Genetic marker analysis of three major carbohydrates in soybean seeds
Carbohydrate content sucrose, raffinose, and stachyose are one of the important seed quality traits in soybean. However, little is known about the genetics of these quantitative traits. Recombinant inbred lines (RIL) were developed from the interspecific hybridization between a Glycine max breeding line (V71-370) and a Glycine soja plant introduction (PI407162). The 308 RILs, each parent, and one cultivar were arranged in a randomized complete block design with two replications and planted at two locations in Virginia. The main objective of the first part of this research was to devise a quick, economical, and reliable HPLC methodology to determine the amount of sucrose, raffinose, and stachyose in soybean seeds.
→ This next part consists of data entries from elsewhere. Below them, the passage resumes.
(** * Alectryon: serializers, prover-output cache and pipeline resolution

    A shallow embedding of [alectryon/json.py] (the three structural
    serializers, [validate_inputs], [Cache], [FileCacheSet]) and of the
    command line of [alectryon/cli.py] (the resolution of pipelines, the
    processing of arguments, the run of the steps and the naming of the
    output), together with the properties their design document states
    about them and further properties read off the code.

    Python values are modelled by the inductive type [value]; exceptions by
    the error constructor of [result]; the local tables the serializers
    thread through their recursion by explicit state passing; objects with
    their identity, where the pickler tells them apart, by [Objects.obj]. *)

From Stdlib Require Import ZArith String Ascii List.
From stdpp Require Import gmap strings list fin_maps sorting.

Local Open Scope Z_scope.
Local Open Scope string_scope.
Local Open Scope list_scope.

(** ** Python values *)

(** The eight classes registered in [TYPE_OF_ALIASES]. *)
Inductive etype : Type :=
| TText | THypothesis | TGoal | TMessage
| TSentence | TGoals | TMessages | TRichSentence.

Global Instance etype_eq_dec : EqDecision etype.
Proof. solve_decision. Defined.

(** The fragment of Python's object universe the module handles: [None],
    integers, strings, lists, tuples, dictionaries with string keys (kept as
    association lists in insertion order), and instances of the registered
    named-tuple classes.  A named tuple is a tag with its positional
    values. *)
#[local] Unset Elimination Schemes.
Inductive value : Type :=
| VNone
| VInt (z : Z)
| VStr (s : string)
| VList (l : list value)
| VTuple (l : list value)
| VDict (d : list (string * value))
| VEnt (t : etype) (vs : list value).
#[local] Set Elimination Schemes.

Abbreviation dict := (list (string * value)).

(** Exceptions the modelled code can raise. *)
Inductive pyerr : Type :=
| AssertionError
| TypeError
| KeyError
| IndexError
| AttributeError
| ValueError (msg : string)
| ArgumentTypeError (msg : string)
| ParserError (msg : string)
| ProverError (msg : string).

Inductive result (A : Type) : Type :=
| Ok (a : A)
| Raise (e : pyerr).
Arguments Ok {A} a.
Arguments Raise {A} e.

Global Instance result_ret : MRet result := fun _ a => Ok a.
Global Instance result_bind : MBind result := fun _ _ k r =>
  match r with
  | Ok a => k a
  | Raise e => Raise e
  end.
Global Instance result_fmap : FMap result := fun _ _ f r =>
  match r with
  | Ok a => Ok (f a)
  | Raise e => Raise e
  end.

(** [assert b] *)
Definition assert (b : bool) : result unit :=
  if b then Ok tt else Raise AssertionError.

(** ** Traversals *)

Section traversals.
Context {A B : Type}.

(** [[f(x) for x in l]], left to right, stopping at the first exception. *)
Section pure_state.
Variable f : A -> result B.

Fixpoint mapR (l : list A) : result (list B) :=
  match l with
  | [] => Ok []
  | x :: xs =>
      y ← f x;
      ys ← mapR xs;
      Ok (y :: ys)
  end.

(** [{k: f(v) for k, v in d}] over the items in the order given. *)
Fixpoint mapR_items (d : list (string * A)) : result (list (string * B)) :=
  match d with
  | [] => Ok []
  | (k, x) :: r =>
      y ← f x;
      ys ← mapR_items r;
      Ok ((k, y) :: ys)
  end.
End pure_state.

(** The same comprehensions when [f] reads and extends a table. *)
Section with_state.
Context {S : Type}.
Variable f : A -> S -> result (B * S).

Fixpoint mapS (l : list A) (s : S) : result (list B * S) :=
  match l with
  | [] => Ok ([], s)
  | x :: xs =>
      '(y, s1) ← f x s;
      '(ys, s2) ← mapS xs s1;
      Ok (y :: ys, s2)
  end.

(** Pairs every value of [d] with the computation [f] runs on it. *)
Fixpoint delay_items (d : list (string * A))
  : list (string * (S -> result (B * S))) :=
  match d with
  | [] => []
  | (k, x) :: r => (k, f x) :: delay_items r
  end.
End with_state.

(** Runs delayed computations in list order. *)
Fixpoint run_items {S : Type} (d : list (string * (S -> result (B * S)))) (s : S)
  : result (list (string * B) * S) :=
  match d with
  | [] => Ok ([], s)
  | (k, c) :: r =>
      '(y, s1) ← c s;
      '(ys, s2) ← run_items r s1;
      Ok ((k, y) :: ys, s2)
  end.
End traversals.

(** ** Dictionaries *)

Section dicts.
Context {A : Type}.

(** [d.get(k)] / [k in d]: the first pair with key [k]. *)
Fixpoint dict_get (k : string) (d : list (string * A)) : option A :=
  match d with
  | [] => None
  | (k', x) :: r => if String.eqb k k' then Some x else dict_get k r
  end.

Definition dict_has (k : string) (d : list (string * A)) : bool :=
  match dict_get k d with Some _ => true | None => false end.

(** [d[k] = x]: overwrite in place, or append a new key last. *)
Fixpoint dict_set (k : string) (x : A) (d : list (string * A)) : list (string * A) :=
  match d with
  | [] => [(k, x)]
  | (k', y) :: r =>
      if String.eqb k k' then (k', x) :: r else (k', y) :: dict_set k x r
  end.

(** [d.pop(k, None)]: the dictionary without [k]. *)
Fixpoint dict_remove (k : string) (d : list (string * A)) : list (string * A) :=
  match d with
  | [] => []
  | (k', y) :: r =>
      if String.eqb k k' then r else (k', y) :: dict_remove k r
  end.

Definition keys (d : list (string * A)) : list string := map fst d.

(** [sorted(d.items())]: keys are unique, so tuples are ordered by their
    first component alone. *)
Fixpoint insert_item (kx : string * A) (d : list (string * A)) : list (string * A) :=
  match d with
  | [] => [kx]
  | ky :: r =>
      if String.leb (fst kx) (fst ky) then kx :: ky :: r
      else ky :: insert_item kx r
  end.

Fixpoint sorted_items (d : list (string * A)) : list (string * A) :=
  match d with
  | [] => []
  | kx :: r => insert_item kx (sorted_items r)
  end.
End dicts.

(** ** The named-tuple classes of [core]

    [core.py] declares the eight classes as named tuples; the serializers
    only use what every named tuple provides: the declared field names
    ([_fields]), which Python requires to be distinct and not to start with
    an underscore, and construction by position or by keyword. *)
Class Core := {
  fields : etype -> list string;
  fields_nodup : forall t, NoDup (fields t);
  fields_public : forall t k, k ∈ fields t -> String.get 0 k <> Some "_"%char
}.

(** [ALIASES_OF_TYPE.get(type(obj).__name__)] on an instance of a class of
    [TYPES]. *)
Definition alias_of_type (t : etype) : string :=
  match t with
  | TText => "text"
  | THypothesis => "hypothesis"
  | TGoal => "goal"
  | TMessage => "message"
  | TSentence => "sentence"
  | TGoals => "goals"
  | TMessages => "messages"
  | TRichSentence => "rich_sentence"
  end.

Definition TYPES : list etype :=
  [TText; THypothesis; TGoal; TMessage; TSentence; TGoals; TMessages; TRichSentence].

(** [TYPE_OF_ALIASES[alias]]: [None] stands for the [KeyError]. *)
Definition type_of_alias (alias : string) : option etype :=
  find (fun t => String.eqb (alias_of_type t) alias) TYPES.

(** Python's truth value of an object. *)
Definition truthy (v : value) : bool :=
  match v with
  | VNone => false
  | VInt z => negb (Z.eqb z 0)
  | VStr s => negb (String.eqb s "")
  | VList l | VTuple l | VEnt _ l => match l with [] => false | _ => true end
  | VDict d => match d with [] => false | _ => true end
  end.

(** Whether [hash(v)] succeeds: lists and dictionaries are unhashable, a
    tuple is hashable when its elements are. *)
Fixpoint hashable (v : value) : bool :=
  match v with
  | VNone | VInt _ | VStr _ => true
  | VList _ | VDict _ => false
  | VTuple l | VEnt _ l => forallb hashable l
  end.

(** [TYPE_OF_ALIASES[key]] for an arbitrary object used as key. *)
Definition lookup_type (key : value) : result etype :=
  match key with
  | VStr alias =>
      match type_of_alias alias with
      | Some t => Ok t
      | None => Raise KeyError
      end
  | _ => if hashable key then Raise KeyError else Raise TypeError
  end.

(** [copy.deepcopy]: a structurally equal object; values carry no identity,
    so the copy is the value itself. *)
Definition deepcopy (v : value) : value := v.

Section constructors.
Context `{Core}.

(** A positional call of the class: it needs exactly one argument per
    declared field. *)
Definition construct_positional (t : etype) (args : list value) : result value :=
  if Nat.eqb (length args) (length (fields t)) then Ok (VEnt t args)
  else Raise TypeError.

(** A keyword call of the class: every declared field must be given,
    and nothing else. *)
Definition construct_keywords (t : etype) (kwargs : dict) : result value :=
  if forallb (fun k => existsb (String.eqb k) (fields t)) (keys kwargs) then
    match mapM (fun k => dict_get k kwargs) (fields t) with
    | Some args => Ok (VEnt t args)
    | None => Raise TypeError
    end
  else Raise TypeError.
End constructors.

(** ** PlainSerializer *)

Module PlainSerializer.
Section with_core.
Context `{Core}.

(** The loop [for k, v in zip(obj._fields, obj): d[k] = encode(v)]. *)
Section store_fields.
Variable enc : value -> result value.

Fixpoint store_fields (ks : list string) (vs : list value) (d : dict)
    {struct vs} : result dict :=
  match vs, ks with
  | v :: vs', k :: ks' =>
      w ← enc v;
      store_fields ks' vs' (dict_set k w d)
  | _, _ => Ok d
  end.
End store_fields.

Fixpoint encode (obj : value) : result value :=
  match obj with
  | VList l => VList <$> mapR encode l
  | VDict d =>
      _ ← assert (negb (dict_has "_type" d));
      VDict <$> mapR_items encode d
  | VEnt t vs =>
      (* Put _type first *)
      VDict <$> store_fields encode (fields t) vs [("_type", VStr (alias_of_type t))]
  | VNone | VInt _ | VStr _ => Ok obj
  | VTuple _ => Raise AssertionError
  end.

Fixpoint decode (js : value) : result value :=
  match js with
  | VList l => VList <$> mapR decode l
  | VDict d =>
      obj ← mapR_items decode d;
      match dict_get "_type" obj with
      | Some type_name =>
          let obj := dict_remove "_type" obj in
          if truthy type_name then
            t ← lookup_type type_name;
            construct_keywords t obj
          else Ok (VDict obj)
      | None => Ok (VDict obj)
      end
  | _ => Ok js
  end.
End with_core.
End PlainSerializer.

(** ** Deduplicating serializers *)

(** [pickle.dumps]: the serializers use the pickled bytes of an object only
    as a dictionary key, so the byte strings are kept abstract.  On values,
    which carry no identity, pickling is a function of the content; this
    serves the properties that hold whatever is shared between objects.
    Which sub-objects of an object are one and the same object in memory,
    which the pickler also records, is represented in [Objects] below, with
    the encoder on objects that have an identity. *)
Class Pickle := {
  pickle_key : Type;
  pickle_key_eq_dec :: EqDecision pickle_key;
  pickle_key_countable :: Countable pickle_key;
  pickle_dumps : value -> pickle_key
}.

(** [l[i]] for a list [l] and an arbitrary object [i]: negative integers
    count from the end. *)
Definition list_index (l : list value) (i : value) : result value :=
  match i with
  | VInt z =>
      let n := Z.of_nat (length l) in
      let z' := if Z.ltb z 0 then Z.add z n else z in
      if Z.leb 0 z' && Z.ltb z' n then
        match l !! Z.to_nat z' with
        | Some v => Ok v
        | None => Raise IndexError
        end
      else Raise IndexError
  | _ => Raise TypeError
  end.

(** The one-character strings Python yields when iterating over a string. *)
Fixpoint chars (s : string) : list value :=
  match s with
  | EmptyString => []
  | String c r => VStr (String c EmptyString) :: chars r
  end.

Module DeduplicatingSerializer.
Section with_core.
Context `{Core} `{Pickle}.

(** The inner [encode], closed over [obj_table]. *)
Fixpoint encode_in (obj : value) (obj_table : gmap pickle_key nat)
  : result (value * gmap pickle_key nat) :=
  match obj with
  | VList l =>
      '(ws, tbl) ← mapS encode_in l obj_table;
      Ok (VList ws, tbl)
  | VDict d =>
      _ ← assert (negb (dict_has "*" d) && negb (dict_has "&" d));
      '(ws, tbl) ← run_items (sorted_items (delay_items encode_in d)) obj_table;
      Ok (VDict ws, tbl)
  | VEnt t vs =>
      let key := pickle_dumps obj in
      match obj_table !! key with
      | Some n => Ok (VDict [("*", VInt (Z.of_nat n))], obj_table)
      | None =>
          '(ws, tbl) ← mapS encode_in vs obj_table;
          let d := VDict [("&", VStr (alias_of_type t)); ("_", VList ws)] in
          Ok (d, <[key := size tbl]> tbl)
      end
  | VNone | VInt _ | VStr _ => Ok (obj, obj_table)
  | VTuple _ => Raise AssertionError
  end.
Concentration of sucrose, raffinose and stachyose are quantitative traits, which are hard to manipulate genetically due to the influence of genotype, environment, and genotype by environment interactions on seed chemical composition. The objectives of the second study were to evaluate agronomic and quality traits over locations and to study correlations among traits. The agronomic traits analyzed in this study included; maturity, plant canopy height, canopy spread, leaflet length, leaflet width, yield, and seed size. Seed quality traits studied were sucrose, raffinose, and stachyose content. Although some correlation coefficients were statistically significant at P<0.001, many were not large enough to be of practical value. A positive correlation was observed between all three sugars. Significant variation was observed among RILs and locations for all traits studied. Genotype by environment interaction was significant for all of the agronomic traits, but was not significant for seed sucrose, stachyose, or raffinose. Maturity, seed size, and sucrose content were highly heritable traits, whereas plant height, canopy spread, yield, leaf length, leaf width, stachyose content, and raffinose content had relatively low broad-sense heritabilities.
The RIL population was used to investigate the genetic basis for these agronomic and seed quality traits. Seven out of twenty soybean molecular linkage groups (MLG), A1, A2, E, F, G, I, and M, were selected on the basis of previous research and mapped in this population with restriction fragment length polymorphism (RFLP) and simple sequence repeat (SSR) markers. Five QTL for seed sucrose content, one QTL each for raffinose and stachyose, and one for each agronomic trait except yield and leaflet width, and two QTL each for yield and leaflet width were detected using the Blacksburg data. Four QTL for seed sucrose content, one QTL for raffinose, two QTL for stachyose, one QTL each for plot width and yield and two QTL for leaflet width were detected using the Warsaw data. Several QTL affecting different agronomic traits shared common genomic regions suggesting pleiotropy at some loci. The majority of the seed quality QTL was stable at both locations. Agronomic traits were more environmentally sensitive and no QTL were common to both locations. Epistasis analysis showed interactions between QTL that detected new genomic regions associated with raffinose content. These results suggest that these potential QTL are definitely on the genomic regions of interest and would be more powerful in marker-assisted selection when we find closer markers to each QTL.